___ DATA SUPPLIED

(* ===== verification/JsText.v ===== *)
(** * JsText: the string operations the page calls

    [geocodeScenes] (src/unnamed/part_000, lines 203-216) cuts the text area
    into names with [split(/\n+/)], [trim] and [filter(Boolean)], and puts
    each name into a URL with [encodeURIComponent].  This file holds those
    operations on strings of UTF-16 code units, as the language defines
    them. *)

From Stdlib Require Import ZArith NArith Lia.
From S2P Require Import Prelude JsString.

(** ** Lines *)

Definition newline : code_unit := 10%N.

Definition is_newline (c : code_unit) : bool := (c =? newline)%N.

(** [s.split(/\n+/)]: the pieces between runs of newlines.  A run at the
    start or at the end leaves an empty piece there; the empty string gives
    one empty piece.  [in_run] says that the unit before was a newline of
    the current run; [piece] is the piece being read, reversed. *)
Fixpoint split_newlines_from (in_run : bool) (piece : jsstring) (s : jsstring)
    : list jsstring :=
  match s with
  | [] => [reverse piece]
  | c :: s =>
      if is_newline c then
        if in_run then split_newlines_from true piece s
        else reverse piece :: split_newlines_from true [] s
      else split_newlines_from false (c :: piece) s
  end.

Definition split_newlines (s : jsstring) : list jsstring :=
  split_newlines_from false [] s.

(** [s.split('\n')], the reference the pattern is compared with: a piece
    between any two newlines, empty ones included. *)
Fixpoint split_each_newline (s : jsstring) : list jsstring :=
  match s with
  | [] => [[]]
  | c :: s =>
      match split_each_newline s with
      | piece :: pieces =>
          if is_newline c then [] :: piece :: pieces else (c :: piece) :: pieces
      | [] => []
      end
  end.

(** ** Trimming *)

(** White space and line terminators, the units [trim] removes. *)
Definition is_space (c : code_unit) : bool :=
  ((9 <=? c) && (c <=? 13) || (c =? 32) || (c =? 160) || (c =? 5760)
   || (8192 <=? c) && (c <=? 8202) || (c =? 8232) || (c =? 8233)
   || (c =? 8239) || (c =? 8287) || (c =? 12288) || (c =? 65279))%N.

Fixpoint trim_start (s : jsstring) : jsstring :=
  match s with
  | [] => []
  | c :: s' => if is_space c then trim_start s' else s
  end.

Definition trim_end (s : jsstring) : jsstring := reverse (trim_start (reverse s)).

Definition trim (s : jsstring) : jsstring := trim_end (trim_start s).

(** A string that neither starts nor ends with white space. *)
Definition trimmed (s : jsstring) : Prop :=
  (∀ c, head s = Some c → is_space c = false) ∧
  (∀ c, list.last s = Some c → is_space c = false).

(** [Boolean(s)] for a string: whether it is not empty. *)
Definition str_truthy (s : jsstring) : bool :=
  match s with [] => false | _ => true end.

(** ** Percent-encoding *)

Definition is_high_surrogate (c : code_unit) : bool :=
  ((55296 <=? c) && (c <=? 56319))%N.
Definition is_low_surrogate (c : code_unit) : bool :=
  ((56320 <=? c) && (c <=? 57343))%N.

(** The code points of a string; [None] when a surrogate has no partner. *)
Fixpoint code_points (s : jsstring) : option (list N) :=
  match s with
  | [] => Some []
  | c :: s' =>
      if is_high_surrogate c then
        match s' with
        | d :: s'' =>
            if is_low_surrogate d
            then cps ← code_points s'';
                 Some (((c - 55296) * 1024 + (d - 56320) + 65536)%N :: cps)
            else None
        | [] => None
        end
      else if is_low_surrogate c then None
      else cps ← code_points s'; Some (c :: cps)
  end.

(** The UTF-8 octets of a code point. *)
Definition utf8 (cp : N) : list N :=
  if (cp <? 128)%N then [cp]
  else if (cp <? 2048)%N then [192 + cp / 64; 128 + cp mod 64]%N
  else if (cp <? 65536)%N then
    [224 + cp / 4096; 128 + (cp / 64) mod 64; 128 + cp mod 64]%N
  else [240 + cp / 262144; 128 + (cp / 4096) mod 64;
        128 + (cp / 64) mod 64; 128 + cp mod 64]%N.

(** The characters [encodeURIComponent] leaves as they are: letters,
    digits and [- _ . ! ~ * ' ( )]. *)
Definition is_unreserved (c : N) : bool :=
  ((65 <=? c) && (c <=? 90) || (97 <=? c) && (c <=? 122)
   || (48 <=? c) && (c <=? 57)
   || (c =? 45) || (c =? 95) || (c =? 46) || (c =? 33) || (c =? 126)
   || (c =? 42) || (c =? 39) || (c =? 40) || (c =? 41))%N.

(** An upper-case hexadecimal digit. *)
Definition hex_digit (d : N) : code_unit :=
  if (d <? 10)%N then (48 + d)%N else (55 + d)%N.

(** [%XX] for an octet. *)
Definition percent (b : N) : jsstring := [37%N; hex_digit (b / 16); hex_digit (b mod 16)].

Definition encode_code_point (cp : N) : jsstring :=
  if is_unreserved cp then [cp] else utf8 cp ≫= percent.

(** [encodeURIComponent(s)]; [None] is the [URIError] on a lone
    surrogate. *)
Definition encodeURIComponent (s : jsstring) : option jsstring :=
  cps ← code_points s; Some (cps ≫= encode_code_point).

(** The units an encoded component is made of: unreserved characters,
    the percent sign and upper-case hexadecimal digits. *)
Definition is_uri_unit (c : code_unit) : bool :=
  (is_unreserved c || (c =? 37) || (48 <=? c) && (c <=? 57)
   || (65 <=? c) && (c <=? 70))%N.

(** A unit that is not half of a surrogate pair. *)
Definition no_surrogate (c : code_unit) : Prop :=
  is_high_surrogate c = false ∧ is_low_surrogate c = false.

(** ** Lines: lemmas *)

Section lines.
Implicit Types (s piece : jsstring) (c : code_unit).

Lemma is_newline_spec c : is_newline c = true ↔ c = newline.
Proof. apply N.eqb_eq. Qed.

Lemma split_each_newline_cons s : ∃ piece pieces, split_each_newline s = piece :: pieces.
Proof.
  induction s as [|c s (p & ps & IH)]; simpl; [by eexists _, _|].
  rewrite IH. destruct (is_newline c); by eexists _, _.
Qed.

(** The pieces hold no newline. *)
Lemma split_newlines_from_no_newline in_run piece s :
  newline ∉ piece →
  Forall (λ p, newline ∉ p) (split_newlines_from in_run piece s).
Proof.
  revert in_run piece. induction s as [|c s IH]; intros in_run piece Hp; simpl.
  { constructor; [|done]. by rewrite elem_of_reverse. }
  destruct (is_newline c) eqn:Hc.
  - destruct in_run; [by apply IH|]. constructor; [by rewrite elem_of_reverse|].
    apply IH, not_elem_of_nil.
  - apply IH. rewrite not_elem_of_cons. split; [|done].
    intros <-. by rewrite (proj2 (is_newline_spec _)) in Hc.
Qed.

Lemma split_newlines_no_newline s : Forall (λ p, newline ∉ p) (split_newlines s).
Proof. apply split_newlines_from_no_newline, not_elem_of_nil. Qed.

(** Reading a piece without newlines. *)
Lemma split_newlines_from_app in_run piece p s :
  newline ∉ p → p ≠ [] →
  split_newlines_from in_run piece (p ++ s)
  = split_newlines_from false (reverse p ++ piece) s.
Proof.
  revert in_run piece. induction p as [|c p IH]; intros in_run piece Hp Hne; [done|].
  apply not_elem_of_cons in Hp as [Hc Hp]. simpl.
  destruct (is_newline c) eqn:Hnl; [by apply is_newline_spec in Hnl|].
  destruct p as [|d p]; [done|].
  rewrite IH by done. f_equal.
  by rewrite (reverse_cons (d :: p) c), <-app_assoc.
Qed.

End lines.

(** ** Trimming: lemmas *)

Section trimming.
Implicit Types (s t : jsstring) (c : code_unit).

Lemma trim_start_head s c : head (trim_start s) = Some c → is_space c = false.
Proof.
  induction s as [|d s IH]; simpl; [done|].
  destruct (is_space d) eqn:Hd; [done|]. by intros [= <-].
Qed.

Lemma trim_start_id s :
  (∀ c, head s = Some c → is_space c = false) → trim_start s = s.
Proof. destruct s as [|c s]; simpl; [done|]. intros H. by rewrite H. Qed.

Lemma trim_start_nil s : trim_start s = [] ↔ Forall (λ c, is_space c = true) s.
Proof.
  induction s as [|c s IH]; simpl; [by split|].
  destruct (is_space c) eqn:Hc.
  - rewrite IH. split; [by constructor|by inversion 1].
  - split; [done|]. inversion 1; congruence.
Qed.

Lemma trim_start_app s c t :
  is_space c = false → trim_start (s ++ c :: t) = trim_start s ++ c :: t.
Proof.
  intros Hc. induction s as [|d s IH]; simpl; [by rewrite Hc|].
  by destruct (is_space d).
Qed.

Lemma trim_start_suffix s : trim_start s `suffix_of` s.
Proof.
  induction s as [|c s IH]; simpl; [done|].
  destruct (is_space c); [by apply suffix_cons_r|done].
Qed.

Lemma trim_end_cons s c : is_space c = false → trim_end (c :: s) = c :: trim_end s.
Proof.
  intros Hc. unfold trim_end. rewrite reverse_cons, trim_start_app by done.
  by rewrite reverse_app.
Qed.

Lemma trim_end_prefix s : trim_end s `prefix_of` s.
Proof.
  unfold trim_end. destruct (trim_start_suffix (reverse s)) as [k Hk].
  exists (reverse k). apply (inj reverse).
  by rewrite reverse_app, !reverse_involutive.
Qed.

Lemma trim_trimmed s : trimmed (trim s).
Proof.
  unfold trim. split.
  - destruct (trim_start s) as [|d t] eqn:Hs; [done|].
    assert (is_space d = false) as Hd by (apply (trim_start_head s); by rewrite Hs).
    rewrite trim_end_cons by done. by intros c [= <-].
  - intros c. unfold trim_end. rewrite last_reverse. apply trim_start_head.
Qed.

Lemma trimmed_trim s : trimmed s → trim s = s.
Proof.
  intros [Hh Hl]. unfold trim, trim_end. rewrite (trim_start_id s) by done.
  rewrite trim_start_id, reverse_involutive; [done|].
  intros c. rewrite head_reverse. apply Hl.
Qed.

Lemma trim_idemp s : trim (trim s) = trim s.
Proof. apply trimmed_trim, trim_trimmed. Qed.

Lemma trim_nil s : trim s = [] ↔ Forall (λ c, is_space c = true) s.
Proof.
  unfold trim. split.
  - intros Hs. destruct (trim_start s) as [|d t] eqn:Ht; [by apply trim_start_nil|].
    rewrite trim_end_cons in Hs; [done|].
    apply (trim_start_head s). by rewrite Ht.
  - intros Hs. by rewrite (proj2 (trim_start_nil s)).
Qed.

Lemma elem_of_trim s c : c ∈ trim s → c ∈ s.
Proof.
  intros Hc. unfold trim in Hc.
  destruct (trim_end_prefix (trim_start s)) as [k1 Hk1].
  destruct (trim_start_suffix s) as [k2 Hk2].
  rewrite Hk2, Hk1, !elem_of_app. tauto.
Qed.

End trimming.

(** ** Percent-encoding: lemmas *)

Section encoding.
Implicit Types (s : jsstring) (c cp b : N).

Lemma hex_digit_uri d : (d < 16)%N → is_uri_unit (hex_digit d) = true.
Proof.
  intros Hd. unfold hex_digit, is_uri_unit, is_unreserved.
  destruct (d <? 10)%N eqn:H10; repeat case_bool_decide;
    rewrite ?orb_true_iff, ?andb_true_iff, ?N.leb_le, ?N.eqb_eq;
    apply N.ltb_lt in H10 || apply N.ltb_ge in H10; lia.
Qed.

Lemma percent_uri b : (b < 256)%N → Forall (λ c, is_uri_unit c = true) (percent b).
Proof.
  intros Hb. repeat constructor; apply hex_digit_uri.
  - apply N.Div0.div_lt_upper_bound. lia.
  - by apply N.mod_lt.
Qed.

Lemma utf8_octets cp : (cp < 1114112)%N → Forall (λ b, (b < 256)%N) (utf8 cp).
Proof.
  intros Hcp. unfold utf8.
  repeat (case_match; [repeat constructor|]); repeat constructor;
    repeat match goal with H : (_ <? _)%N = _ |- _ =>
      apply N.ltb_lt in H || apply N.ltb_ge in H end;
    try (pose proof (N.mod_lt cp 64); pose proof (N.mod_lt (cp / 64) 64);
         pose proof (N.mod_lt (cp / 4096) 64)); try lia.
  all: try (assert (cp / 64 < 32)%N by (apply N.Div0.div_lt_upper_bound; lia); lia).
  all: try (assert (cp / 4096 < 16)%N by (apply N.Div0.div_lt_upper_bound; lia); lia).
  all: try (assert (cp / 262144 < 5)%N by (apply N.Div0.div_lt_upper_bound; lia); lia).
Qed.

Lemma encode_code_point_uri cp :
  (cp < 1114112)%N → Forall (λ c, is_uri_unit c = true) (encode_code_point cp).
Proof.
  intros Hcp. unfold encode_code_point. destruct (is_unreserved cp) eqn:Hu.
  - constructor; [|done]. unfold is_uri_unit. by rewrite Hu.
  - apply Forall_bind. eapply list.Forall_impl; [by apply utf8_octets|].
    intros b Hb. by apply percent_uri.
Qed.

Lemma code_points_bound s cps :
  str_wf s → code_points s = Some cps → Forall (λ cp, (cp < 1114112)%N) cps.
Proof.
  revert cps. induction s as [s IH] using (induction_ltof1 _ length).
  unfold ltof, str_wf in *. intros cps Hwf. destruct s as [|c s]; simpl.
  { by intros [= <-]. }
  apply list.Forall_cons in Hwf as [Hc Hwf].
  destruct (is_high_surrogate c) eqn:Hh.
  - destruct s as [|d s]; [done|]. apply list.Forall_cons in Hwf as [Hd Hwf].
    destruct (is_low_surrogate d) eqn:Hl; [|done].
    destruct (code_points s) as [cps'|] eqn:Hs; [|done]. intros [= <-].
    constructor; [|apply (IH s); simpl; auto with lia].
    unfold is_high_surrogate, is_low_surrogate in *.
    apply andb_true_iff in Hh as [?%N.leb_le ?%N.leb_le].
    apply andb_true_iff in Hl as [?%N.leb_le ?%N.leb_le]. lia.
  - destruct (is_low_surrogate c); [done|].
    destruct (code_points s) as [cps'|] eqn:Hs; [|done]. intros [= <-].
    constructor; [lia|]. apply (IH s); simpl; auto with lia.
Qed.

Lemma encodeURIComponent_uri s u :
  str_wf s → encodeURIComponent s = Some u → Forall (λ c, is_uri_unit c = true) u.
Proof.
  intros Hwf. unfold encodeURIComponent.
  destruct (code_points s) as [cps|] eqn:Hs; [|done]. intros [= <-].
  apply Forall_bind. eapply list.Forall_impl; [by eapply code_points_bound|].
  intros cp Hcp. by apply encode_code_point_uri.
Qed.

Lemma code_points_app s1 s2 :
  Forall no_surrogate s1 → code_points (s1 ++ s2) = (s1 ++.) <$> code_points s2.
Proof.
  induction 1 as [|c s1 [Hh Hl] _ IH]; simpl.
  { by destruct (code_points s2). }
  rewrite Hh, Hl, IH. by destruct (code_points s2).
Qed.

Lemma code_points_no_surrogate s : Forall no_surrogate s → code_points s = Some s.
Proof.
  intros Hs. rewrite <-(app_nil_r s) at 1. rewrite code_points_app by done.
  simpl. by rewrite app_nil_r.
Qed.

Lemma is_unreserved_no_surrogate c : is_unreserved c = true → no_surrogate c.
Proof.
  unfold is_unreserved, no_surrogate, is_high_surrogate, is_low_surrogate.
  rewrite !orb_true_iff, !andb_true_iff, !andb_false_iff, !N.leb_le, !N.eqb_eq,
    !N.leb_gt. lia.
Qed.

Lemma encodeURIComponent_unreserved s :
  Forall (λ c, is_unreserved c = true) s → encodeURIComponent s = Some s.
Proof.
  intros Hs. unfold encodeURIComponent. rewrite code_points_no_surrogate.
  - simpl. f_equal. induction Hs as [|c s Hc _ IH]; [done|].
    rewrite bind_cons, IH. unfold encode_code_point. by rewrite Hc.
  - eapply list.Forall_impl; [done|]. apply is_unreserved_no_surrogate.
Qed.

Lemma low_not_high c : is_low_surrogate c = true → is_high_surrogate c = false.
Proof.
  unfold is_high_surrogate, is_low_surrogate.
  rewrite andb_true_iff, andb_false_iff, !N.leb_le, !N.leb_gt. lia.
Qed.

(** A low surrogate that no high surrogate precedes, and a high surrogate
    that no low surrogate follows, make the encoding fail. *)
Lemma encodeURIComponent_lone_low s1 c s2 :
  Forall no_surrogate s1 → is_low_surrogate c = true →
  encodeURIComponent (s1 ++ c :: s2) = None.
Proof.
  intros Hs1 Hc. unfold encodeURIComponent. rewrite code_points_app by done. simpl.
  by rewrite Hc, low_not_high.
Qed.

Lemma encodeURIComponent_lone_high s1 c s2 :
  Forall no_surrogate s1 → is_high_surrogate c = true →
  (∀ d, head s2 = Some d → is_low_surrogate d = false) →
  encodeURIComponent (s1 ++ c :: s2) = None.
Proof.
  intros Hs1 Hc Hd. unfold encodeURIComponent. rewrite code_points_app by done.
  simpl. rewrite Hc. destruct s2 as [|d s2]; [done|]. by rewrite (Hd d).
Qed.

End encoding.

______

- DIRECTIONS:
After locating the line holding "repeat match goal" above, output exactly that line and every line after it through the line holding "all: try (assert (cp / 64". Include nothing else.

- OUTPUT:
    repeat match goal with H : (_ <? _)%N = _ |- _ =>
      apply N.ltb_lt in H || apply N.ltb_ge in H end;
    try (pose proof (N.mod_lt cp 64); pose proof (N.mod_lt (cp / 64) 64);
         pose proof (N.mod_lt (cp / 4096) 64)); try lia.
  all: try (assert (cp / 64 < 32)%N by (apply N.Div0.div_lt_upper_bound; lia); lia).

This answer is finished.